Raw data:
Lemma firstPass_sublist a b bucketItems :
  pinnedItems a !! b = None ->
  sublist (firstPassFilteredItems a b bucketItems) bucketItems.
Proof.
  intros Hpin. unfold firstPassFilteredItems. rewrite Hpin.
  destruct (0 <? length (exotics a bucketItems))%nat.
  - apply filter_sublist.
  - destruct (hash_is (lockedExoticHash a) LOCKED_EXOTIC_NO_EXOTIC).
    + apply filter_sublist.
    + reflexivity.
Qed.

End FilterItemsFacts.

(** ** Properties of [filterItems] *)

(** Counterexample to C1 as stated. On the sample with a pinned and excluded
    helmet, the bucket has a pinned
    item and a catalog entry, and the output is not the pinned item alone:
    the exclusion filter of lines 86-96 runs on the pinned item too. *)
Lemma pin_not_absolute :
  items pinnedExcludedArgs = Some (helmets [helmet1; helmet2]) /\
  defs pinnedExcludedArgs = Some tt /\
  helmets [helmet1; helmet2] !! Helmet = Some [helmet1; helmet2] /\
  pinnedItems pinnedExcludedArgs !! Helmet = Some helmet2 /\
  @filterItems sampleImports pinnedExcludedArgs !! Helmet <> Some [helmet2].
Proof. repeat split; try reflexivity. vm_compute. discriminate. Qed.

(** The same for a pinned item on which the oracle leaves a mod unassigned. *)
Example pinned_infeasible_dropped :
  pinnedItems pinnedInfeasibleArgs !! Helmet = Some helmet3 /\
  @filterItems sampleImports pinnedInfeasibleArgs !! Helmet = Some [].
Proof. split; reflexivity. Qed.

(** C1 (amended). With catalog and manifest present, a bucket of the catalog
    that has a pinned item P yields [P] when P is not excluded and the oracle
    leaves no mod unassigned on it, and the empty sequence otherwise; the
    bucket's catalog items, the exotic lock and the search filter (even one
    that rejects P) have no influence. *)
Theorem pinned_bucket_output `{Imports} (a : FilterItemsArgs)
    (its : ItemsByBucket) (d : D2ManifestDefinitions) (b : LockableBucketHash)
    (bucketItems : list DimItem) (P : DimItem) :
  items a = Some its -> defs a = Some d ->
  its !! b = Some bucketItems ->
  pinnedItems a !! b = Some P ->
  filterItems a !! b =
  Some (if negb (isExcluded a b P) && canTakeMods a b P then [P] else []).
Proof.
  intros Hits Hd Hb Hpin.
  rewrite (filterItems_lookup a its b Hits) by (rewrite Hd; eauto).
  rewrite Hb. f_equal.
  unfold bucketResult, searchFilteredItems, excludedAndModsFilteredItems.
  rewrite (firstPass_pinned a b bucketItems P Hpin). simpl.
  destruct (negb (isExcluded a b P) && canTakeMods a b P); simpl.
  - destruct (searchFilter a P); reflexivity.
  - reflexivity.
Qed.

Task directions: Copy out, from the material above, each line where the word "unassigned" is present.

Reply to the task:
(** The same for a pinned item on which the oracle leaves a mod unassigned. *)
    leaves no mod unassigned on it, and the empty sequence otherwise; the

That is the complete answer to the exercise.